The Internet Oracle has pondered your question deeply. Your question was:

> Oh Oracle most wise, when will Microsoft end its terrible reign?

And in response, thus spake the Oracle:

} I've got some Good News and some Bad News.
}
} The Good News is that it will end its terrible
} reign next week.
}
} The Bad News is that it will then immediately
} start its appalling reign.
}
} You owe the Oracle an upgrade.


1124-08    (98gwg dist, 3.5 mean)
Selected-By: "Michael A. Atkinson" <chaos@enteract.com>

The Internet Oracle has pondered your question deeply. Your question was:

> Hey O, where you goin' with that pun in your hand?

And in response, thus spake the Oracle:

} I'm goin' down to shoot my old server
} I caught it messin' around with another LAN.

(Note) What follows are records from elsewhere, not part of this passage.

Arguments M : clear implicits.
Arguments outcome : clear implicits.
Arguments Returned {T A} a s.
Arguments Thrown {T A} e.
Arguments OutOfFuel {T A}.

Declare Scope js_scope.
Delimit Scope js_scope with js.
Notation "x <- m ;; k" := (bind m (fun x => k))
  (at level 100, m at next level, right associativity) : js_scope.
Notation "m ;;; k" := (bind m (fun _ => k))
  (at level 100, right associativity) : js_scope.

(** *** The array methods [limitTips] calls *)

Section ArrayMethods.

Context {T : Type}.

(** Insertion of [x] in a list sorted by [comparefn], [x] coming from
    before every element of the list: [x] moves past [y] only when
    [comparefn(x, y) > 0], so that elements that compare equal keep their
    order. *)
Fixpoint sortInsert (comparefn : T -> T -> Z) (x : T) (l : list T) : list T :=
  match l with
  | [] => [x]
  | y :: l' =>
      if (0 <? comparefn x y)%Z then y :: sortInsert comparefn x l'
      else x :: l
  end.

(** The order [Array.prototype.sort] leaves the elements in: sorted by
    [comparefn], stable (ECMAScript 2019 and later). *)
Fixpoint sorted (comparefn : T -> T -> Z) (l : list T) : list T :=
  match l with
  | [] => []
  | x :: l' => sortInsert comparefn x (sorted comparefn l')
  end.

(** [arr.sort(comparefn)] sorts the array in place and returns the same
    reference. *)
Definition Array_sort (comparefn : T -> T -> Z) (arr : ref) : M T ref :=
  (l <- readArray arr ;;
   writeArray arr (sorted comparefn l) ;;;
   ret arr)%js.

(** The index a relative index of [slice] stands for: a negative index
    counts from the end, and the result is clamped to [0 .. len]. *)
Definition relativeIndex (len i : Z) : Z :=
  if (i <? 0)%Z then Z.max (len + i) 0 else Z.min i len.

Definition sliced (l : list T) (start end_ : Z) : list T :=
  let len := Z.of_nat (length l) in
  let k := relativeIndex len start in
  let final := relativeIndex len end_ in
  take (Z.to_nat (final - k)) (drop (Z.to_nat k) l).
(** * A shallow embedding of three pieces of the ART method compiler

    - [Arm64]    : compiler/dex/quick/arm64/utility_arm64.cc
                   (immediate encoders, constant materialisation,
                   base+displacement loads and stores);
    - [Liveness] : compiler/optimizing/ssa_liveness_analysis.h
                   (LiveRange, UsePosition, LiveInterval);
    - [Builder]  : compiler/optimizing/builder.cc (HGraphBuilder).

    Machine integers are modelled as [Z] with the wrap-around of the C++
    type written out; a computation the C++ standard leaves undefined, a
    failed DCHECK and a LOG(FATAL) are all modelled as [None]. *)

From Stdlib Require Import ZArith Lia Bool List.
From stdpp Require Import base option list.

Local Open Scope Z_scope.

(** ** Fixed-width integers *)

Definition u16 (x : Z) : Z := x mod 2 ^ 16.
Definition u32 (x : Z) : Z := x mod 2 ^ 32.
Definition u64 (x : Z) : Z := x mod 2 ^ 64.

(** Conversion of an unsigned 32-bit pattern to [int] / [int32_t]. *)
Definition to_int32 (x : Z) : Z :=
  let y := u32 x in if y <? 2 ^ 31 then y else y - 2 ^ 32.

Definition b2z (b : bool) : Z := if b then 1 else 0.

(** ** Stateful code that may abort

    A method of a C++ object is a function of the object's state that
    returns a result and the new state, or [None] when a DCHECK fails or
    LOG(FATAL) is reached. *)

Definition M (St A : Type) : Type := St -> option (A * St).

Definition ret {St A} (a : A) : M St A := fun st => Some (a, st).

Definition bindM {St A B} (c : M St A) (k : A -> M St B) : M St B :=
  fun st => match c st with
            | Some (a, st') => k a st'
            | None => None
            end.

Definition abort {St A} : M St A := fun _ => None.

Definition DCHECK {St} (b : bool) : M St unit :=
  if b then ret tt else abort.

Definition gets {St A} (f : St -> A) : M St A := fun st => Some (f st, st).

Definition modify {St} (f : St -> St) : M St unit := fun st => Some (tt, f st).

Declare Scope m_scope.
Delimit Scope m_scope with M.
Notation "'let*' x ':=' c1 'in' c2" := (bindM c1 (fun x => c2))
  (at level 10, x name, c1 at level 100, c2 at level 200) : m_scope.
Notation "'let*' ' pat ':=' c1 'in' c2" :=
  (bindM c1 (fun x => match x with pat => c2 end))
  (at level 10, pat pattern, c1 at level 100, c2 at level 200) : m_scope.
Notation "c1 ;; c2" := (bindM c1 (fun _ => c2))
  (at level 100, c2 at level 200, right associativity) : m_scope.

Module Arm64.

(** *** The GCC bit-counting builtins

    [__builtin_clz], [__builtin_ctz] and [__builtin_popcount] on an
    operand of [bits] bits.  C leaves the result of the first two on 0
    undefined, and [EncodeLogicalImmediate] does call them on 0 (in 32-bit
    mode, on a value whose low word is 0 and whose high word is not): the
    call returns and the function goes on.  The counts below run over the
    bits of the operand and so give its width on 0, which is what the
    instructions the builtins compile to give there (clz, and rbit
    followed by clz; lzcnt and tzcnt). *)

Fixpoint leading_zeros (bits : nat) (x : Z) : Z :=
  match bits with
  | O => 0
  | S m => if Z.testbit x (Z.of_nat m) then 0 else 1 + leading_zeros m x
  end.

Fixpoint trailing_zeros_from (bits : nat) (i : Z) (x : Z) : Z :=
  match bits with
  | O => 0
  | S m => if Z.testbit x i then 0 else 1 + trailing_zeros_from m (i + 1) x
  end.

Fixpoint popcount (bits : nat) (x : Z) : Z :=
  match bits with
  | O => 0
  | S m => b2z (Z.testbit x (Z.of_nat m)) + popcount m x
  end.

Definition builtin_clz (bits : nat) (x : Z) : Z := leading_zeros bits x.

Definition builtin_ctz (bits : nat) (x : Z) : Z := trailing_zeros_from bits 0 x.

Definition builtin_popcount (bits : nat) (x : Z) : Z := popcount bits x.

(** [static int CountLeadingZeros(bool is_wide, uint64_t value)] and its
    two siblings; [unsigned long] is 64 bits wide. *)
Definition CountLeadingZeros (is_wide : bool) (value : Z) : Z :=
  if is_wide then builtin_clz 64 value else builtin_clz 32 (u32 value).

Definition CountTrailingZeros (is_wide : bool) (value : Z) : Z :=
  if is_wide then builtin_ctz 64 value else builtin_ctz 32 (u32 value).

Definition CountSetBits (is_wide : bool) (value : Z) : Z :=
  if is_wide then builtin_popcount 64 value
  else builtin_popcount 32 (u32 value).

(** *** EncodeLogicalImmediate *)

(** How the [for (;;)] loop of [EncodeLogicalImmediate] is left: by
    [break], with [n], [imm_s] and [imm_r] assigned, or by [return -1]. *)
Inductive loop_exit : Type :=
| Break (n imm_s imm_r : Z)
| ReturnFail.

(** The loop itself.  [width], [set_bits] and [imm_s_fixed] are the
    variables it updates; the four run lengths are computed once before
    it.  [fuel] bounds the number of iterations ([None] when it runs
    out); all arithmetic is on [unsigned], except [imm_s_fixed], an
    [int], which [|] converts to [unsigned]. *)
Fixpoint encode_loop (fuel : nat)
    (value lead_zero lead_one trail_zero trail_one : Z)
    (width set_bits imm_s_fixed : Z) : option loop_exit :=
  match fuel with
  | O => None
  | S fuel' =>
    if width =? 2 then
      Some (Break 0 0x3C (u32 (Z.land value 3 - 1)))
    else
      let n := if width =? 64 then 1 else 0 in
      let imm_s := Z.land (Z.lor (u32 imm_s_fixed) (u32 (set_bits - 1))) 0x3f in
      let imm_r :=
        if u32 (lead_zero + set_bits) =? width then 0
        else if 0 <? lead_zero then u32 (width - trail_zero) else lead_one in
      if u32 (lead_zero + trail_zero + set_bits) =? width then
        Some (Break n imm_s imm_r)
      else if u32 (lead_one + trail_one + u32 (width - set_bits)) =? width then
        Some (Break n imm_s imm_r)
      else
        let mask := u64 (Z.shiftl 1 (Z.shiftr width 1)) - 1 in
        if Z.land value mask =? Z.land (Z.shiftr value (Z.shiftr width 1)) mask then
          encode_loop fuel' value lead_zero lead_one trail_zero trail_one
            (Z.shiftr width 1) (Z.shiftr set_bits 1) (Z.shiftr imm_s_fixed 1)
        else Some ReturnFail
  end.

1124-09    (25rsj dist, 3.7 mean)
Selected-By: Mike Nolan <nolan@celery.tssi.com>

The Internet Oracle has pondered your question deeply. Your question was:

>       Tell me all knowing great one. Is smoking or chewing tobacco
> worse for ones body?

And in response, thus spake the Oracle:

} Worse than what? Not smoking or chewing tobacco? Sure. But, in case you
} meant to compare it with something else, I've prepared a short list:
}
} Activity                                        Worse or Better?
} ---------------------------------------------   ----------------
} Riding a bicycle............................... Worse
} Riding a bicycle in rush hour traffic.......... Better
} Having a relationship.......................... Worse
} Having a relationship with O.J. Simpson........ Better
} Having a cup of hot cider, with a cinnamon
}  stick......................................... Worse
} Having a cup of hot cider, with arsenic........ Better
} Using a letter opener to open your mail........ Worse
} Using a letter opener to open your wrists...... Better
} Belly-flop off the high dive................... Worse
} Belly-flop off the 15th floor.................. Better
} Brain surgery.................................. Worse
} Brain surgery using your own power tools....... Better
} Taunting your girlfriend's poodle.............. Worse
} Taunting your girlfriend's ex-boyfriend's
}  rottweiller................................... Better
} Explaining you're gay to your family........... Worse
} Explaining you're gay to the Grand Wizard at
}  next week's KKK Rally......................... Better
} Dumping your anal retentive boyfriend.......... Worse
} Dumping your anal-retentive boyfriend after
}  he's had a difficult day delivering mail on
}  his postal route.............................. Better
} Drawing caricatures of people at the State
}  Fair.......................................... Worse
} Drawing a pentagram on the floor of your
}  rent-controlled apartment and reciting what
}  appears to be a magic spell that you imagine
}  will rid the place of cockroaches............. Better
} Drinking milk that's a couple days past the
}  expiration date............................... Worse
} Drinking milk that's... well, let's just say
}  it doesn't *taste* like chocolate milk........ Better
} Sitting too close to your computer monitor..... Worse
} Sitting too close to Marlon Brando's second
}  helping....................................... Better
} Dating two women at once....................... Worse
} Dating two women at once at the same
}  restaurant.................................... Better
} Dating two women at once at the same
}  restaurant and not tipping the maitre'd
}  enough........................................ Priceless
}
} You owe the Oracle more credit.


1124-10    (2oro4 dist, 3.0 mean)
Selected-By: Otis Viles <cierhart@ic.net>

The Internet Oracle has pondered your question deeply. Your question was:

> Why am I a quiet person?

And in response, thus spake the Oracle:

} I suppose it's because you're working your way up to serial killer
} status. If you went around screaming like a madman, you'd be locked up
} too soon. That's why it's always the quiet ones who manage to take out
} half the department when they crack.  The noisy ones don't get to stick
} around long enough to get their chance.
}
} You owe the Oracle your entire gun collection.